We established multiple datacenters across different providers with active-active DNS, so neither of them could take us down. It's not really for the faint of heart, though. We spent a fair amount of time trying to get the right services to communicate correctly across DCs.
Sure. This is a really quick off the cuff summary, so I'm gonna say some things that are loose, out of date, or maybe flat out wrong. Comments welcome. :)
The ideal situation is that both datacenters can handle your total load, but when one fails, the other doesn't explode under the thundering herd of traffic rerouted its way. So you need to plan your systems in such a way that they're elastic under load; response times rise within these limits, but you won't see outright failures.
You use a DNS failover service to provide each client with the appropriate DNS. There are various issues around caching and preferred A records--for instance, some name servers or DNS clients will pick the first A record, sorted, which can send all your traffic to one datacenter. Typically you hand out different combinations of A records depending on locality, so clients are hitting, say, the two closest datacenters to them.
When a DC fails, you remove the DNS entries which pointed to that datacenter's IPs, and lookups start returning only the known good ones. Clients which already have your multiple A records can detect the failure and fail over immediately. Where client software doesn't support that, they have to wait until DNS caching expires to get the new records.
The datacenters themselves need to contain enough of your infrastructure to function autonomously, but also should share state. Cassandra, Oracle, Riak MDC... there are lots of options out there. We were on MySQL at the time, and maintained a slave in the secondary DC which could be promoted in the event that the primary DC was, say, nuked from orbit. This system was not partition-tolerant; if the mysql link between datacenters failed, one DC would become functionally read-only. We proxied DB traffic back and forth over SSH tunnels managed by upstart init jobs. This was shockingly reliable. We actually started off using mysql's SSL support but as it turns out mysql will segfault if it gets more than, say, 8 ssl connections in a short timeframe. So we tunneled everything--redis, mysql, stats, over SSH.
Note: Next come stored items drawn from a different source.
(** * eRPC raw-Ethernet transport datapath

    A shallow embedding of [src/transport_impl/raw/raw_transport_datapath.cc]
    ([RawTransport::tx_burst], [tx_flush], [rx_burst] and [post_recvs]) and
    the properties of its specification.

    Conventions.
    - [size_t] values are integers in [0, 2^64); every [size_t] operation of
      the source is written with its wrap-around ([add64], [sub64], [mul64]).
      [uint32_t] and [uint16_t] conversions are [wrap32] and [wrap16].
    - The members of the transport object, the byte-addressed memory the
      packet headers live in, the submissions the NIC has received and the
      lines printed on stderr form one [state] that every operation threads.
    - An operation either returns, terminates the process ([exit]), fails an
      [assert] (debug builds only), or indexes an array out of bounds. *)

From Stdlib Require Import ZArith Lia String.
From stdpp Require Import base list.

Local Open Scope Z_scope.

(** ** Machine arithmetic *)

Definition wrap64 (z : Z) : Z := z mod 2 ^ 64.
Definition wrap32 (z : Z) : Z := z mod 2 ^ 32.
Definition wrap16 (z : Z) : Z := z mod 2 ^ 16.

Definition add64 (a b : Z) : Z := wrap64 (a + b).
Definition sub64 (a b : Z) : Z := wrap64 (a - b).
Definition mul64 (a b : Z) : Z := wrap64 (a * b).

(** Conversion of a [size_t] to a C [int] (two's complement, 32 bits). *)
Definition to_int (z : Z) : Z :=
  let w := wrap32 z in if w <? 2 ^ 31 then w else w - 2 ^ 32.

Definition is_size_t (z : Z) : Prop := 0 <= z < 2 ^ 64.

(** ** Byte-addressed memory *)

Definition memory : Type := Z -> Z.

Definition store8 (m : memory) (a v : Z) : memory :=
  fun x => if x =? a then v mod 256 else m x.

Fixpoint load_bytes (m : memory) (a : Z) (n : nat) : list Z :=
  match n with
  | O => []
  | S k => m a :: load_bytes m (a + 1) k
  end.

Fixpoint store_bytes (m : memory) (a : Z) (bs : list Z) : memory :=
  match bs with
  | [] => m
  | b :: rest => store_bytes (store8 m a b) (a + 1) rest
  end.

(** [memcpy(dst, src, n)]: all of the source is read before anything is
    written. *)
Definition memcpy (m : memory) (dst src : Z) (n : nat) : memory :=
  store_bytes m dst (load_bytes m src n).


(** ** Verbs structures *)

(** A pointer to an element of a descriptor array, by the element's index. *)
Inductive ptr : Type :=
| nullptr
| elem (i : Z).

Definition ptr_eqb (p q : ptr) : bool :=
  match p, q with
  | nullptr, nullptr => true
  | elem i, elem j => i =? j
  | _, _ => false
  end.

Inductive ibv_wr_opcode : Type :=
| IBV_WR_RDMA_WRITE
| IBV_WR_RDMA_WRITE_WITH_IMM
| IBV_WR_SEND
| IBV_WR_SEND_WITH_IMM
| IBV_WR_RDMA_READ.

Definition opcode_eqb (a b : ibv_wr_opcode) : bool :=
  match a, b with
  | IBV_WR_RDMA_WRITE, IBV_WR_RDMA_WRITE
  | IBV_WR_RDMA_WRITE_WITH_IMM, IBV_WR_RDMA_WRITE_WITH_IMM
  | IBV_WR_SEND, IBV_WR_SEND
  | IBV_WR_SEND_WITH_IMM, IBV_WR_SEND_WITH_IMM
  | IBV_WR_RDMA_READ, IBV_WR_RDMA_READ => true
  | _, _ => false
  end.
The rest of the infrastructure had little shared state, so we ran the typical web stack: two identical boxes running nginx (static content) -> haproxy (load balancing) -> rails and ramaze apps spread across various boxes. Each nginx forwarded to both haproxies, both haproxies forwarded to all the app servers, so you could lose either machine in a given DC and service would keep running. We used heartbeat to manage a shared virtual IP interface between the two forwarding boxes, so you'd drop TCP conns but failover switch time was generally in the tens of milliseconds--however long it took to ifup and gratuitous-arp the rack's L3 switch.
We ran memcache independently in both DCs--since user sessions almost never switched between DCs it was OK for us to just have two distinct pools. Queues were split up as well. Some services weren't critical enough to split across DCs so we just accepted that if the primary DC died they'd be down for a few hours, until we could deploy another copy on the backup DC. Non-critical things like statistics, garbage collection, etc. Automated deployment made that a lot less painful.
I wouldn't recommend doing this at an early stage--dual environments, especially on different hardware, takes a lot of testing to get right. You have to worry about doing everything twice--two DNS zones, two Redis clusters, etc. You also have to worry about asymmetries if you're doing master-slave replication. All of this comes with operational and development overhead; your app needs to be aware that might might running in a partitioned state, that writes might take much longer than reads if you're doing master->slave across DCs, etc. I'm a strong believer in planning for that stage of your growth--but you always have to strike a balance between the ultimate reliable configuration and getting other things done.
I have been using MySQL's master-master scheme for a long while for fail-over situations. Though, my databases are relatively simplistic. The master-master thing is nice because one server uses even values on auto-increment fields and the other uses odd values. Thus, no chance for collisions if all of your tables are designed with an auto-increment id field.
Thats a great way to handle it. In our case we had an, er, extensive legacy schema to preserve. Moral of the story: plan to scale early. You don't have to actually build that scaling infrastructure ... but keep its requirements in mind.
I looked into round robin dns recently (for performance reasons, not for reliability), but decided not to go there just yet.
I'm curious - I keep hearing that some clients don't support this. Which clients are that in particular? Is it a real issue, or a rather esoteric case?
Honestly I never found a briowser that didn't support multiple a record failover. Older versions of ie mostly. You do need to be aware that many nameservers will reorder a records by integer sort or delta to their own IP, which can make your traffic pattern uneven. There are various managed DNS products to handle that, and you can build it yourself with enough time.
I agree. That was really interesting. I might not have understood half of it, but enough to get the general gist and it's really cool to read about advanced solutions like this.
And indeed you might want to consider reposting that explanation on your or your company's blog--just for showing off ;-)
I have no idea what you're talking about, but I find it very interesting. I think it would be well received if you wrote a blog post expanding on this experience.